Task prompt.
Please restate, word for word, the lines below that begin at the one with "rewrite length_fmap, length_seqZ." and end at the one with "cl_cache : ic_ok sb (v_disk v) (v_ic v);". Leave out all other lines.

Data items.
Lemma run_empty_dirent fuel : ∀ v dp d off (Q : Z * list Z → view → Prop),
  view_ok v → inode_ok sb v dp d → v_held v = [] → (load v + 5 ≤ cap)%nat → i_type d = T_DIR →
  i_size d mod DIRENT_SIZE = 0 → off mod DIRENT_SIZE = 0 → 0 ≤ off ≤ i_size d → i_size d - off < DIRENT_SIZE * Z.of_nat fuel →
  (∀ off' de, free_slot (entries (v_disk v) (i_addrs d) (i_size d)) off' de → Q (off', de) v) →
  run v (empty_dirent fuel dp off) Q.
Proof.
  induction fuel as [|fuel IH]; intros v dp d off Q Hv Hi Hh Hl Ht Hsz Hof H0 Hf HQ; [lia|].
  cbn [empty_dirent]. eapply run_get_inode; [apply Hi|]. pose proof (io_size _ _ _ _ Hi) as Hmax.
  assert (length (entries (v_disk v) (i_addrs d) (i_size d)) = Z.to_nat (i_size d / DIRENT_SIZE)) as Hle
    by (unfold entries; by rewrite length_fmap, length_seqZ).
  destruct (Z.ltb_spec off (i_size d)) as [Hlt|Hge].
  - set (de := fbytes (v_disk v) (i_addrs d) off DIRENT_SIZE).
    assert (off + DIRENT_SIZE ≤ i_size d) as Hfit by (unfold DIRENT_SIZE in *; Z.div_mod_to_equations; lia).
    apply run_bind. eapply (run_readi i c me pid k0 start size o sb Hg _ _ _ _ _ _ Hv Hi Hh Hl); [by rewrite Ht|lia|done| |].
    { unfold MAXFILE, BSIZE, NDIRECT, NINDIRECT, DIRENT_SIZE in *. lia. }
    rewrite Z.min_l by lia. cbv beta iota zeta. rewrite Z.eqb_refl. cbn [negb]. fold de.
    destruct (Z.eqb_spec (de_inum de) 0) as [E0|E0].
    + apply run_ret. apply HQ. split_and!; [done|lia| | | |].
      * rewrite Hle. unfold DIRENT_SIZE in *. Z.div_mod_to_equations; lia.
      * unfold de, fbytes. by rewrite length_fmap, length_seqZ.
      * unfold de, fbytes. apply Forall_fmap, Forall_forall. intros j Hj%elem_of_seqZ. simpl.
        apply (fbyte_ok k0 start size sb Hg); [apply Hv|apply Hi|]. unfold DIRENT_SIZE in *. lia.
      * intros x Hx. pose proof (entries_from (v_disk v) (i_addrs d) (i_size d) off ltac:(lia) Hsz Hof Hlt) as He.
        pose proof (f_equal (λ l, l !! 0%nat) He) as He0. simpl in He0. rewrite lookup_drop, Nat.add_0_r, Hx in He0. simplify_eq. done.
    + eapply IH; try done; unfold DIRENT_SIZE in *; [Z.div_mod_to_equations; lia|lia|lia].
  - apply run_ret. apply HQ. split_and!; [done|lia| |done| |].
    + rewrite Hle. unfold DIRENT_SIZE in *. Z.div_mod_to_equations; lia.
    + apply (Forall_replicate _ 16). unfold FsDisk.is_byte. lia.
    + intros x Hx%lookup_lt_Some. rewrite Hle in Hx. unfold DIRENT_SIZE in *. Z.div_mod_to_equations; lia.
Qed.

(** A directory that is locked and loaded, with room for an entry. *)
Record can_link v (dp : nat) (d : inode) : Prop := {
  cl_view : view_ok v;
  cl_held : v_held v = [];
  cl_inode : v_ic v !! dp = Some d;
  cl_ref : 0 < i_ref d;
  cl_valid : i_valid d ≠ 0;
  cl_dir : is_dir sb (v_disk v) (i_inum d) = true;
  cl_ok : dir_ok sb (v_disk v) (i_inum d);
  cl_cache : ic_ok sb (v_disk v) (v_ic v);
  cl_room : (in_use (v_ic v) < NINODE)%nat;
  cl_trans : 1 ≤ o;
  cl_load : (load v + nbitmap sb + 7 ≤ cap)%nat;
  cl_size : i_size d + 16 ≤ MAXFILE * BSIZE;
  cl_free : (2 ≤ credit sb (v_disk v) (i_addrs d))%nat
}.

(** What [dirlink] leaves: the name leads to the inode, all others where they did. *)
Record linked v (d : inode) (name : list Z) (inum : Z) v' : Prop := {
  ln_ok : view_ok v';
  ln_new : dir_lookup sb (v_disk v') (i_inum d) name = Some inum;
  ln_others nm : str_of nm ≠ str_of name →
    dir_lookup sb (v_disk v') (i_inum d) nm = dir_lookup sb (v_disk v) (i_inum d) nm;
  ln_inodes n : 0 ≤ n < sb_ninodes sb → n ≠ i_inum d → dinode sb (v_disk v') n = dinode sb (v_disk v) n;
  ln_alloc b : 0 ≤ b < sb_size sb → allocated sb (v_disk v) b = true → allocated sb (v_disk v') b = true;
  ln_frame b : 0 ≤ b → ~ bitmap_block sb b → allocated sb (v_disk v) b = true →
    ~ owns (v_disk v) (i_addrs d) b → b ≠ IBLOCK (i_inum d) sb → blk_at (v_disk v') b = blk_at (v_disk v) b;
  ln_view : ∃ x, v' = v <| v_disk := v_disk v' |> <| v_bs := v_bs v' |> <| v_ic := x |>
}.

--

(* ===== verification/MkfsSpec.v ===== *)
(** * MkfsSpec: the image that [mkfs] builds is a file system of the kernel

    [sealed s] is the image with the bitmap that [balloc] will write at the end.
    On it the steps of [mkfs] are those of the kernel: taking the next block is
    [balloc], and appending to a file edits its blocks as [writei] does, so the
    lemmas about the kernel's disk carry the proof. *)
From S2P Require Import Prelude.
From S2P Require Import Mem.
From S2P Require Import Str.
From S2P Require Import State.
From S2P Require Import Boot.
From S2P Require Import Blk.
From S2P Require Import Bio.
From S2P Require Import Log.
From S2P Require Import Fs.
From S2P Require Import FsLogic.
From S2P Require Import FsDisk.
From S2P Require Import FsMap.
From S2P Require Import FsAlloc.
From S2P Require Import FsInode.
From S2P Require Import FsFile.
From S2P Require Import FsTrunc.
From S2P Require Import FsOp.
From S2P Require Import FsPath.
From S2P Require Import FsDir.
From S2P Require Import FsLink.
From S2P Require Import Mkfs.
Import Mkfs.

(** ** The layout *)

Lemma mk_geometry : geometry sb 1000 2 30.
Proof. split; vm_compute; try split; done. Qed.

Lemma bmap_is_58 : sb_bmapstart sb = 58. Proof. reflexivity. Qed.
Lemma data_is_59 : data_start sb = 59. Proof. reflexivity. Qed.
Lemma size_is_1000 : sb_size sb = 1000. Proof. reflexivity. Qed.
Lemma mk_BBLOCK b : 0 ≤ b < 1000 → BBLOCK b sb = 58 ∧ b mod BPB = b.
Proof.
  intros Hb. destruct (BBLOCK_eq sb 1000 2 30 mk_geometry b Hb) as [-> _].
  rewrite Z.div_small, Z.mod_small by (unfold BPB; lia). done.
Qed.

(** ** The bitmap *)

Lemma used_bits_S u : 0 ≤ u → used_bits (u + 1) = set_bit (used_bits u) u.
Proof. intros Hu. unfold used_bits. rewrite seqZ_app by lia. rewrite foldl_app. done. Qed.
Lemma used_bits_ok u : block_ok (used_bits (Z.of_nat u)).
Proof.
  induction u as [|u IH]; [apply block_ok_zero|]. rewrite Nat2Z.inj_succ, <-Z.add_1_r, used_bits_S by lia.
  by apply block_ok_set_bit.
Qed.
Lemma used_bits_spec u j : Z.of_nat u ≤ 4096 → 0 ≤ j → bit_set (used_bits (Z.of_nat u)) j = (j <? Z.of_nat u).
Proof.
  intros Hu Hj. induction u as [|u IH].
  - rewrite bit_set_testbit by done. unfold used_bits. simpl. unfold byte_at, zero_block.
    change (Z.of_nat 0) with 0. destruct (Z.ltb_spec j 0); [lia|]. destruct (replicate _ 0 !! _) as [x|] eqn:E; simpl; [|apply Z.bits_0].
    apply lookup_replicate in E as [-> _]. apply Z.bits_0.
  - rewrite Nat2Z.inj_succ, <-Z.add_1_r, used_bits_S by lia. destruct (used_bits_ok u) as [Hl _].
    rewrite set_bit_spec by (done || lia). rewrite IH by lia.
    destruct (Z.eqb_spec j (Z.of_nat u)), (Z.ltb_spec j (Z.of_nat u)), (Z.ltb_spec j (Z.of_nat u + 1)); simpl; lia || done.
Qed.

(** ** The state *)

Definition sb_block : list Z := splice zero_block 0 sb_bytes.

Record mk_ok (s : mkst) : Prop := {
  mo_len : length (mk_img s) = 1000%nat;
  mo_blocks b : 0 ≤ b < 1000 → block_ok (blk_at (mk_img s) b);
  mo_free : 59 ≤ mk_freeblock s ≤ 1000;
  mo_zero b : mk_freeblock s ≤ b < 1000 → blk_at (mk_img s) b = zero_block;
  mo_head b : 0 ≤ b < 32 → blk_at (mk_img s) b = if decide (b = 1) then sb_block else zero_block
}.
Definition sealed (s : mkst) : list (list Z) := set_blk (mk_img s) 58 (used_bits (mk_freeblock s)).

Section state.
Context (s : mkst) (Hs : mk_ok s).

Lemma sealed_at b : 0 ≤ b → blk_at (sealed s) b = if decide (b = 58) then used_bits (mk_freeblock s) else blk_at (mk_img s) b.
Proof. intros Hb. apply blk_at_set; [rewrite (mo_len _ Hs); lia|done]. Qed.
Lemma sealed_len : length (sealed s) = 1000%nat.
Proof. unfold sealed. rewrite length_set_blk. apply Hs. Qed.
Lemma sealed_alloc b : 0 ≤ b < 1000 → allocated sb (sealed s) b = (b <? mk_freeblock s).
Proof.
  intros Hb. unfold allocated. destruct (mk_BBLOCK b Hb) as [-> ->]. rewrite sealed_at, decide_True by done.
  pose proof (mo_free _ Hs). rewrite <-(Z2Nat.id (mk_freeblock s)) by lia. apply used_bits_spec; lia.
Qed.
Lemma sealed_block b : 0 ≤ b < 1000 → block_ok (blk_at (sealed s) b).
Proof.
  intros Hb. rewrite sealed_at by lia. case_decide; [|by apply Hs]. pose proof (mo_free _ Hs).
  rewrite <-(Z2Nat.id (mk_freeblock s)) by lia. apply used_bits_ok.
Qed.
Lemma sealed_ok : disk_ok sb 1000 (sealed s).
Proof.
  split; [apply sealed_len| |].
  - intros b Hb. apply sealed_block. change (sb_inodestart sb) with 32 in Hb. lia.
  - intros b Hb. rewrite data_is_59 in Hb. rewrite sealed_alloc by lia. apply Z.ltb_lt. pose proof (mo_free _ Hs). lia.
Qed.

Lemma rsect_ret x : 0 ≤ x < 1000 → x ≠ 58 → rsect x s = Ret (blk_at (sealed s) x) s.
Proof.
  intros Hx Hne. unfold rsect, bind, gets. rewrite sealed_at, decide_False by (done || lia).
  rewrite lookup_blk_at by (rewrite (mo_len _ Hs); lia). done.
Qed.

==

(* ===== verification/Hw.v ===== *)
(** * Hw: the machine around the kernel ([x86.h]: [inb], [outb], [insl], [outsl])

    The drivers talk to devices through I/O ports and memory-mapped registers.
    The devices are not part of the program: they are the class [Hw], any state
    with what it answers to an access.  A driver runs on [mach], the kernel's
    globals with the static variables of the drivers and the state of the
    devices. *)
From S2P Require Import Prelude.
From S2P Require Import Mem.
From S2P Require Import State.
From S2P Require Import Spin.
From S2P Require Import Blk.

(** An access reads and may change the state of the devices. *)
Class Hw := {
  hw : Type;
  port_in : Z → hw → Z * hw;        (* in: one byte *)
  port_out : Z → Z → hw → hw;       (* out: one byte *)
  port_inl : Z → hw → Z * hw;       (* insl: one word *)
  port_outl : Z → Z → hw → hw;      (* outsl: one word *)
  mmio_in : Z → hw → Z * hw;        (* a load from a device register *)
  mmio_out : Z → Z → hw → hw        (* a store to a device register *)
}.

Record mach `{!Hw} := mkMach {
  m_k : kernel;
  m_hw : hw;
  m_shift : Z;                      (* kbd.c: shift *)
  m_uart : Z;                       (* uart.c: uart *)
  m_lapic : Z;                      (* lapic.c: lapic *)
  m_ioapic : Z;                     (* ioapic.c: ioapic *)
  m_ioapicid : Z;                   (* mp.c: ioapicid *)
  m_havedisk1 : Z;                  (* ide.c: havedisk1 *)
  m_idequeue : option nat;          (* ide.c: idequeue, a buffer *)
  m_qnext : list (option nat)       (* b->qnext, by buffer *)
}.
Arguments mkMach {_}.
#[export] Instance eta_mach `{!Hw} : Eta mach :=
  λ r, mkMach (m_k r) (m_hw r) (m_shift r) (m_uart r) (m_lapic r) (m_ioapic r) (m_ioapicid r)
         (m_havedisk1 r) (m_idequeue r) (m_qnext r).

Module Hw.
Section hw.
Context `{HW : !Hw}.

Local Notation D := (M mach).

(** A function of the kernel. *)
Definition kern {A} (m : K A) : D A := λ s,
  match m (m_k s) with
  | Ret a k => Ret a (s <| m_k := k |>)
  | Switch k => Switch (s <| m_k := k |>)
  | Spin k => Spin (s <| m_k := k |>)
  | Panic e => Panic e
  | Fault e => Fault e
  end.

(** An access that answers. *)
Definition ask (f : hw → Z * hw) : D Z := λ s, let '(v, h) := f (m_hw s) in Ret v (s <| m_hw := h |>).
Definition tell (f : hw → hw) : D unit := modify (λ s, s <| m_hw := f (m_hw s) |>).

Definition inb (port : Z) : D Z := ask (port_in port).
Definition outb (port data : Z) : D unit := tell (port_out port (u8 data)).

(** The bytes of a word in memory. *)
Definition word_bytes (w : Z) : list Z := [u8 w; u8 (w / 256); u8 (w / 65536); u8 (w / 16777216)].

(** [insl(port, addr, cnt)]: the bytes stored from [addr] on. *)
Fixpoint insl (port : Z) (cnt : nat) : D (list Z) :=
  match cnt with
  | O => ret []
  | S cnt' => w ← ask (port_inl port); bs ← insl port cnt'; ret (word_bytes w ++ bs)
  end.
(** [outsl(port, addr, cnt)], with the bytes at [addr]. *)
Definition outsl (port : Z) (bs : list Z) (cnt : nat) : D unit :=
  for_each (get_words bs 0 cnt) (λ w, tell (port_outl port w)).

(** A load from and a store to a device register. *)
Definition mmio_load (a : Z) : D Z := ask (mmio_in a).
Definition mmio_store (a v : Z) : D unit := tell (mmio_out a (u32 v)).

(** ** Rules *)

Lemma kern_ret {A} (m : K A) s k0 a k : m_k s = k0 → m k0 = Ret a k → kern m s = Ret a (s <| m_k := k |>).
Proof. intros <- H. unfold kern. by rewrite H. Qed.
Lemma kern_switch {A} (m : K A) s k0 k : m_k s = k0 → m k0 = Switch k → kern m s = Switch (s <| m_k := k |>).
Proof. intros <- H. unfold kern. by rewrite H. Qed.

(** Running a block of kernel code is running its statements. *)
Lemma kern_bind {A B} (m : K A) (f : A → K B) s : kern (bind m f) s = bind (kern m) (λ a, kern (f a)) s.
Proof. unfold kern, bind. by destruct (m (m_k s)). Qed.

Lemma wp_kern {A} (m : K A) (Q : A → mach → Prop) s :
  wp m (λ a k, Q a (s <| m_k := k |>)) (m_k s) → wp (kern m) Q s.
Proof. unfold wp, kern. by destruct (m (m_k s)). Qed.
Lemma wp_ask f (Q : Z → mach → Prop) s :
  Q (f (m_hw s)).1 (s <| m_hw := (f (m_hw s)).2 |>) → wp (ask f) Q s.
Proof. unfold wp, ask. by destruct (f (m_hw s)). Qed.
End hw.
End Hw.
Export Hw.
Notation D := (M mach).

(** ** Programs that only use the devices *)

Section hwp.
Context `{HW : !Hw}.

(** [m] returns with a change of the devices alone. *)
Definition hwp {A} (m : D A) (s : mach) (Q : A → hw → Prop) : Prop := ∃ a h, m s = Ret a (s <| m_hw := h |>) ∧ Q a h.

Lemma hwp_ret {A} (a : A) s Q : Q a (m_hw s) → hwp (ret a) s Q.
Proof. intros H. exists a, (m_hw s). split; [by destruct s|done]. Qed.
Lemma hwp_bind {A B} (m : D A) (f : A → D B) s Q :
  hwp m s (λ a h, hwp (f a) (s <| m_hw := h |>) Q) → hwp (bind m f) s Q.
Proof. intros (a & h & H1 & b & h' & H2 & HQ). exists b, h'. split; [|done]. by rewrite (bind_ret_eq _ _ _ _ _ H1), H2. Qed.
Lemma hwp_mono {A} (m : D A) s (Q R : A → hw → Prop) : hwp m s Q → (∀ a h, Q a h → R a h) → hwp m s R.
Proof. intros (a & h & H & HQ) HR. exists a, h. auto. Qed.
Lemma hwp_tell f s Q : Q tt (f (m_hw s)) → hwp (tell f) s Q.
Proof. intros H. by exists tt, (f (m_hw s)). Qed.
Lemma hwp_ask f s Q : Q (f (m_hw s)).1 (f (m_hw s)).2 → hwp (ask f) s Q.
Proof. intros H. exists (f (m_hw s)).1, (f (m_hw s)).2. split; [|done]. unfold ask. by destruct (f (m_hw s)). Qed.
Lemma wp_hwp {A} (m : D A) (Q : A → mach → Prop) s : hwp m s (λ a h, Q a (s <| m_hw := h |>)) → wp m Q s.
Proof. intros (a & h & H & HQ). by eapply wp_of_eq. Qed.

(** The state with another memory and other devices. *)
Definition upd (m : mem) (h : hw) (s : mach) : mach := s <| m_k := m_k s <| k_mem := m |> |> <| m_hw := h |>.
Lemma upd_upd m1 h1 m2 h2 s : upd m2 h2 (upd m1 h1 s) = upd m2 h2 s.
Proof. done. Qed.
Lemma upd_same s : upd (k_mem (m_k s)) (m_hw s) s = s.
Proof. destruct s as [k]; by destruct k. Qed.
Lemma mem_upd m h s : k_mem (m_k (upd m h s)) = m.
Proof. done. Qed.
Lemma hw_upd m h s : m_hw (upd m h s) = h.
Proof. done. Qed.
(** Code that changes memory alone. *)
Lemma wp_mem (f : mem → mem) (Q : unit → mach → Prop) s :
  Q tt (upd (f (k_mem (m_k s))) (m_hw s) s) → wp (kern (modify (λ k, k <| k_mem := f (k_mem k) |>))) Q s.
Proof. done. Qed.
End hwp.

Response.
      * unfold de, fbytes. by rewrite length_fmap, length_seqZ.
      * unfold de, fbytes. apply Forall_fmap, Forall_forall. intros j Hj%elem_of_seqZ. simpl.
        apply (fbyte_ok k0 start size sb Hg); [apply Hv|apply Hi|]. unfold DIRENT_SIZE in *. lia.
      * intros x Hx. pose proof (entries_from (v_disk v) (i_addrs d) (i_size d) off ltac:(lia) Hsz Hof Hlt) as He.
        pose proof (f_equal (λ l, l !! 0%nat) He) as He0. simpl in He0. rewrite lookup_drop, Nat.add_0_r, Hx in He0. simplify_eq. done.
    + eapply IH; try done; unfold DIRENT_SIZE in *; [Z.div_mod_to_equations; lia|lia|lia].
  - apply run_ret. apply HQ. split_and!; [done|lia| |done| |].
    + rewrite Hle. unfold DIRENT_SIZE in *. Z.div_mod_to_equations; lia.
    + apply (Forall_replicate _ 16). unfold FsDisk.is_byte. lia.
    + intros x Hx%lookup_lt_Some. rewrite Hle in Hx. unfold DIRENT_SIZE in *. Z.div_mod_to_equations; lia.
Qed.

(** A directory that is locked and loaded, with room for an entry. *)
Record can_link v (dp : nat) (d : inode) : Prop := {
  cl_view : view_ok v;
  cl_held : v_held v = [];
  cl_inode : v_ic v !! dp = Some d;
  cl_ref : 0 < i_ref d;
  cl_valid : i_valid d ≠ 0;
  cl_dir : is_dir sb (v_disk v) (i_inum d) = true;
  cl_ok : dir_ok sb (v_disk v) (i_inum d);
  cl_cache : ic_ok sb (v_disk v) (v_ic v);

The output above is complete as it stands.